I understand your point and completely agree that NASA has produced some amazing technological feats, but we could probably use a different example than the SLS to highlight their accomplishments. Even with supposedly repurposed rocket engines and technology from the Shuttle era, that project is billions of dollars over budget and years behind schedule. If you want to highlight how amazing it is that SLS has actually flown with all the political manipulations associated with it, then I’d probably agree with you in that sense. This is no criticism of the engineers, but to completely ignore the issues of this project as a whole, not just financially related, seems to be a bit disingenuous.
Here’s a good article from Berger talking about what the Government Accountability Office thinks of the project: https://arstechnica.com/space/2023/09/nasa-finally-admits-what-everyone-already-knows-sls-is-unaffordable
The budget wasn’t really relevant to my point. And it did work correctly the first time.
All I’m saying is you could choose a better example, which NASA is full of them.
But lets say I built you a car that already came with an engine and some other important things, just to make it quicker and cheaper to get that car in your hands. Unfortunately, you want me to complete work on the car in five different states and use components from those areas. Guess what, the car is now about $5 million over budget and 5 years behind schedule. Not only that, but we encountered issues during the first test that are going to require more fixes ($$$) and more delays for the second test.

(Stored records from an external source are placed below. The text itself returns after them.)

Lemma launch_registry : launched -> rg_rankSize registry = ca_rankSize comm /\ forall o offset count, 0 <= o < ca_rankSize comm -> o <> ca_rank comm ->
  rd_base (rg_regions registry o) <> 0 -> offset + count <= rd_bytes (rg_regions registry o) -> 0 <= count ->
  UDMARegisteredOperationValid (Some comm) o (physicalQp_ kernel) offset count = true.
Proof using Type.
  intros La. destruct (kernel_fields La) as (_ & _ & R1 & R2 & _ & _ & _ & Hqp & _). destruct (la_info La) as [I1 I2].
  assert (0 <= qpNum info <= UINT32_MAX) as Hq by (pose proof (la_qps La); unfold TILEXR_UDMA_DEVICE_MAX_QP_COUNT, UINT32_MAX in *; lia).
  destruct (layout_registered _ _ _ _ _ _ Hq (la_counts La) (proj1 (la_layout La))) as ([_ _ _ Hreg (Hflag & _) _ _ _] & _).
  unfold UDMARegistryValid in Hreg. rewrite (u32_small (ca_rankSize comm)) in Hreg by lia. b2p. split; [done|]. intros o offset count Ho Hne Hb Hle Hc.
  pose proof (la_qps La) as Hqs. assert (UDMAEnabled (Some comm) = true) as Hen. { unfold UDMAEnabled. rewrite I1. by rewrite (proj2 (Z.eqb_neq _ 0) Hflag). }
  unfold UDMARegisteredOperationValid, UDMARegistryEnabled. rewrite Hen, I2. cbn [andb negb]. rewrite bool_decide_eq_true_2 by done. cbn [negb].
  assert (UDMARankValid (Some comm) o = true) as ->.
  { unfold UDMARankValid, TILEXR_MAX_RANK_SIZE. rewrite (proj2 (Z.ltb_lt 0 _)), (proj2 (Z.leb_le _ 128)), (proj2 (Z.leb_le 0 o)), (proj2 (Z.ltb_lt o _)), (proj2 (Z.eqb_neq o _)) by lia. done. }
  assert (UDMAQpValid (Some comm) (physicalQp_ kernel) = true) as ->.
  { unfold UDMAQpValid, UDMAQpCount. rewrite Hen. cbn [negb]. destruct comm as [? ? ? [i|] ?]; [|done]. injection I1 as ->. 
    rewrite (proj2 (Z.ltb_lt 0 (qpNum info))), (proj2 (Z.leb_le (qpNum info) _)) by lia. cbn [andb]. apply Z.ltb_lt. lia. }
  cbn [negb]. unfold GetUDMARegistry. cbn [mbind option_bind]. rewrite I2, (u32_small (ca_rankSize comm)) by lia.
  unfold UDMARegisteredRangeValid. rewrite (u32_small o) by lia.
  repeat match goal with E : rg_magic registry = _ |- _ => rewrite E; clear E | E : rg_version registry = _ |- _ => rewrite E; clear E end.
  match goal with E : rg_rankSize registry = _ |- _ => rewrite E end. rewrite !Z.eqb_refl. cbn [negb orb].
  rewrite (proj2 (Z.eqb_neq (rg_regionCount registry) 0)), (proj2 (Z.ltb_ge TILEXR_UDMA_MAX_REGIONS _)), (proj2 (Z.eqb_neq (ca_rankSize comm) 0)), (proj2 (Z.ltb_ge TILEXR_MAX_RANK_SIZE _)),
    (proj2 (Z.ltb_ge o 0)), (proj2 (Z.leb_gt (ca_rankSize comm) o)) by (unfold TILEXR_MAX_RANK_SIZE; lia).
  cbn [orb]. rewrite (proj2 (Z.eqb_neq _ 0) Hb), (proj2 (Z.ltb_ge _ offset)) by lia. cbn [orb]. apply Z.leb_le. lia.
Qed.

Lemma launch_kernel_ok : launched -> kernel_ok kernel comm.
Proof using Type.
  intros La. destruct (kernel_fields La) as (E1 & E2 & R1 & R2 & E3 & E4 & E5 & Hqp & Hs). destruct (la_block La) as (B1 & B2 & _).
  destruct (launch_registry La) as [Erg Hreg]. constructor.
  - rewrite E1, E2. unfold kMaxTrackedRankSize, TILEXR_MAX_RANK_SIZE. lia.
  - done.
  - rewrite E3, E4. lia.
  - intros p Hp. destruct (weight_at p La Hp) as (t & w & Hw & _ & _ & ->). destruct (reg_row _ _ _ _ _ Hw) as [Hr _]. unfold UINT32_MAX in Hr. lia.
  - intros p o e Hp [Ho Hne] He. rewrite E2 in Ho. rewrite E1 in Hne. destruct (weight_at p La Hp) as (t & w & Hw & _ & -> & ->). destruct (reg_row _ _ _ _ _ Hw) as [Hr _].
    destruct (reg_base _ _ _ _ _ Hw) as (_ & _ & Ho0). destruct (reg_peers _ _ _ _ _ Hw o ltac:(lia)) as [Hb Hle]. pose proof (la_regions La o Ho) as [G1 G2]. unfold UINT64_MAX in G2.
    change (f_expertsPerRank l) with (expertsPerRank_ kernel) in Hle.
    assert (e * f_rowBytes w + f_rowBytes w <= expertsPerRank_ kernel * f_rowBytes w) by (replace (e * f_rowBytes w + f_rowBytes w) with ((e + 1) * f_rowBytes w) by lia; apply Z.mul_le_mono_nonneg_r; lia).
    split; [done|]. split; [lia|]. apply Hreg; try done; lia.
  - intros p Hp. destruct (weight_at p La Hp) as (t & w & Hw & -> & _ & ->). destruct (reg_base _ _ _ _ _ Hw) as (Eb & Et & Ho0). pose proof (reg_local _ _ _ _ _ Hw) as Hl.
    destruct (reg_peers _ _ _ _ _ Hw (ca_rank comm) ltac:(lia)) as [Hb _]. pose proof (la_regions La (ca_rank comm) R1) as [G1 G2].
    change (f_expertsPerRank l) with (expertsPerRank_ kernel) in Hl. rewrite Eb, Et. lia.
Qed.

Lemma launch_validated : launched -> ValidateRuntime kernel = 0.
Proof using Type.
  intros La. pose proof (launch_kernel_ok La) as Hk. destruct (kernel_fields La) as (E1 & E2 & R1 & R2 & E3 & E4 & E5 & Hqp & Hs). destruct (la_info La) as [I1 I2].
  assert (0 <= qpNum info <= UINT32_MAX) as Hq by (pose proof (la_qps La); unfold TILEXR_UDMA_DEVICE_MAX_QP_COUNT, UINT32_MAX in *; lia).
  destruct (layout_registered _ _ _ _ _ _ Hq (la_counts La) (proj1 (la_layout La))) as ([_ _ _ _ (Hflag & _) _ _ _] & _).
  unfold ValidateRuntime. change (args_ kernel) with (Some comm). unfold UDMARegistryEnabled, UDMAEnabled, GetUDMAInfo. cbn [mbind option_bind]. rewrite I1, I2, E1, E2, E3, E4, E5, !Z.eqb_refl.
  change (status_ kernel) with status. change (expertsToCopy_ kernel) with (Some experts). pose proof (la_status La) as Hst. test_set.
  rewrite !bool_decide_eq_true_2 by done. cbn [negb andb orb]. case_if; [|done]. exfalso.
  pose proof (ko_target _ _ Hk 0 ltac:(lia)). pose proof (ko_target _ _ Hk 1 ltac:(lia)). pose proof (ko_target _ _ Hk 2 ltac:(lia)).
  pose proof (ko_row _ _ Hk 0 ltac:(lia)). pose proof (ko_row _ _ Hk 1 ltac:(lia)). pose proof (ko_row _ _ Hk 2 ltac:(lia)). pose proof (ko_worker _ _ Hk) as Hwk. rewrite E3, E4 in Hwk.
  unfold kMaxTrackedRankSize, TILEXR_MAX_RANK_SIZE in *.
  repeat match goal with E : (_ || _) = true |- _ => apply orb_true_iff in E as [E|E] end; b2p; try done; lia.
Qed.

(** Where the rows of a read are. *)
Definition in_regions (r : Read) : Prop := exists offset, r_target kernel r = rd_base (rg_regions registry (ca_rank comm)) + offset /\ 0 <= offset /\
  offset + r_bytes kernel r <= rd_bytes (rg_regions registry (ca_rank comm)) /\
  0 <= r_source kernel r /\ r_source kernel r + r_bytes kernel r <= rd_bytes (rg_regions registry (r_owner r)).

Lemma read_in_regions r : launched -> read_ok kernel r -> in_regions r.
Proof using Type.
  intros La [R1 R2 R3 R4]. destruct (kernel_fields La) as (E1 & E2 & _ & _ & _ & _ & _ & _ & Hs). destruct (launch_registry La) as [Erg _].
  destruct (weight_at _ La R4) as (t & w & Hw & P1 & P2 & P3). unfold in_regions, r_target, r_source, r_bytes. rewrite P1, P2, P3.
  destruct (reg_base _ _ _ _ _ Hw) as (Eb & Et & Ho0). destruct (reg_row _ _ _ _ _ Hw) as [Hr _]. pose proof (reg_local _ _ _ _ _ Hw) as Hl.
  destruct R1 as [R1 _]. rewrite E2 in R1. destruct (reg_peers _ _ _ _ _ Hw (r_owner r) ltac:(lia)) as [_ Hp].
  change (f_expertsPerRank l) with (expertsPerRank_ kernel) in *.
  assert (forall x n, 0 <= x < n -> 0 <= x * f_rowBytes w /\ x * f_rowBytes w + f_rowBytes w <= n * f_rowBytes w) as Hmul.
  { intros x n Hx. split; [apply Z.mul_nonneg_nonneg; lia|]. replace (x * f_rowBytes w + f_rowBytes w) with ((x + 1) * f_rowBytes w) by lia. apply Z.mul_le_mono_nonneg_r; lia. }
  exists (registryOffset w + (expertsPerRank_ kernel + r_slot r) * f_rowBytes w).
  pose proof (Hmul (expertsPerRank_ kernel + r_slot r) (2 * expertsPerRank_ kernel) ltac:(lia)). pose proof (Hmul (r_expert r) (expertsPerRank_ kernel) R2). rewrite Eb, Et. lia.
Qed.

(** The slots of the worker and their reads. *)
Definition worker_slots : list Z := List.filter (mine kernel) (seqZ (worker_ kernel) (prefetchSlots_ kernel - worker_ kernel)).
Definition worker_reads : list Read := flat_map (slot_reads kernel) worker_slots.

Lemma worker_reads_ok r : launched -> r ∈ worker_reads -> read_ok kernel r.
Proof using Type.
  intros La Hr. pose proof (launch_kernel_ok La) as Hk. apply list_elem_of_In, in_flat_map in Hr as (slot & [Hs _]%filter_In & Hin).
  apply list_elem_of_In, elem_of_seqZ in Hs. pose proof (ko_worker _ _ Hk). unfold slot_reads in Hin. destruct (borrows kernel slot) eqn:Hb; [|done].
  apply in_map_iff in Hin as (p & <- & Hp%list_elem_of_In%elem_of_seqZ). eapply borrows_ok; [done|lia|done|lia].
Qed.

Context (hw : Z -> Mem) (qof : Z -> Z) (W : Z -> UDMAWQCtx) (C : Z -> UDMACQCtx) (MI : Z -> UDMAMemInfo) (logs0 : Z -> list (list Z)) (R : Z -> Z).

(** C18: a worker of the weight prefetch, from the layout to the completed reads. For a layout that
    was accepted, launched on its communicator, the worker takes every [blockDim]-th slot from its
    number on, and for each expert it borrows it posts three reads, one per weight, to the queue
    pair of the owner: behind what the queue held, in order, one entry per read that names the
    row in the registered region of the owner, the row of the slot in the region of this rank and
    its length, all inside the regions. Queue pairs may be shared by several owners. Whatever the
    device does then under its contract, the worker ends with status 0 only when every entry of
    the plan could be served and every read is complete without a failure, and it does end so once
    that holds; an entry that is out of range or names an expert of this rank itself gives its
    code, the first one winning. *)
Theorem prefetch_reads_complete m t : launched -> fabric kernel comm info registry qof W C MI -> roomy kernel qof logs0 R (3 * prefetchSlots_ kernel) ->
  (forall o, is_owner kernel o -> ring_ok (W (qof o)) (C (qof o)) m (logs0 (qof o)) (R (qof o))) ->
  Forall in_regions worker_reads /\
  exists logs, (forall q, exists entries, logs q = logs0 q ++ entries /\ Forall2 (says kernel registry) entries (on qof q worker_reads)) /\
  forall complete failure,
    (forall o, is_owner kernel o -> device_ok hw (C (qof o)) (logs (qof o)) (complete (qof o)) (failure (qof o)) /\ R (qof o) <= complete (qof o) t) ->
    let s := run_worker hw true kernel m t in
    (workerStatus s = 0 -> Forall (fun slot => slot_code kernel slot = 0) worker_slots /\
       forall r, r ∈ worker_reads -> finished logs R complete failure (qof (r_owner r)) (k_time s)) /\
    (Forall (fun slot => slot_code kernel slot = 0) worker_slots ->
       (forall r, r ∈ worker_reads -> finished logs R complete failure (qof (r_owner r)) t) -> workerStatus s = 0) /\
    (first_code (map (slot_code kernel) worker_slots) <> 0 -> workerStatus s = first_code (map (slot_code kernel) worker_slots)).
Proof using Type.
  intros La Hf Hro Hring. pose proof (launch_kernel_ok La) as Hk. pose proof (launch_validated La) as Hv.
  split; [apply Forall_forall; intros r Hr; by apply read_in_regions, worker_reads_ok|].
  destruct (submit_reads_spec hw kernel comm info registry qof W C MI logs0 R m t Hf Hk Hro Hring Hv) as (Et & Es & logs & tr & Hps & Hown). fold worker_slots in Es, Hps. fold worker_reads in Hps, Hown.
  set (s0 := SubmitReads hw true kernel (start kernel m t)) in *. exists logs. split; [intros q; destruct (ps_log _ _ _ _ _ _ _ _ _ _ _ Hps q) as (es & E1 & E2 & _); by exists es|].
  intros complete failure Hdev s.
  assert (s = CompleteReads hw true kernel s0) as ->. { unfold s, run_worker. cbv zeta. cbn [start workerStatus]. by rewrite Hv. }
  assert (waited kernel qof W C logs R tr s0 complete failure (length tr) (CompleteReads hw true kernel s0)) as [_ _ _ W4 W5 W6].
  { eapply complete_reads_spec; try done; [intros o Ho; apply (proj1 (Hdev o Ho))|]. intros o Ho. rewrite Et. apply (proj2 (Hdev o Ho)). }
  rewrite firstn_all in W5, W6. rewrite Et in W6. rewrite Es in W4, W5, W6. rewrite first_code_zero, Forall_map in W5, W6. split; [|split].
  - intros H0. destruct (W5 H0) as [H1 H2]. split; [done|]. intros r Hr. pose proof (ps_cover _ _ _ _ _ _ _ _ _ _ _ Hps r Hr) as (o & -> & Ho)%list_elem_of_fmap. by apply H2.
  - intros H0 H1. apply W6; [done|]. intros o Ho. destruct (Hown o Ho) as (r & Hr & <-). by apply H1.
  - done.
Qed.
End launch.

In this situation, you’re saying it’s great, it ran correctly the first time because it went down the road and back, and budgets and timelines don’t matter. I’m saying ehhhh, not really - we’re over budget by millions, delayed by years, and there were issues, even though we repurposed stuff that was in a car that actually ran a few years back. It’s great we built the car, but the project itself isn’t something that I would showcase as my best work.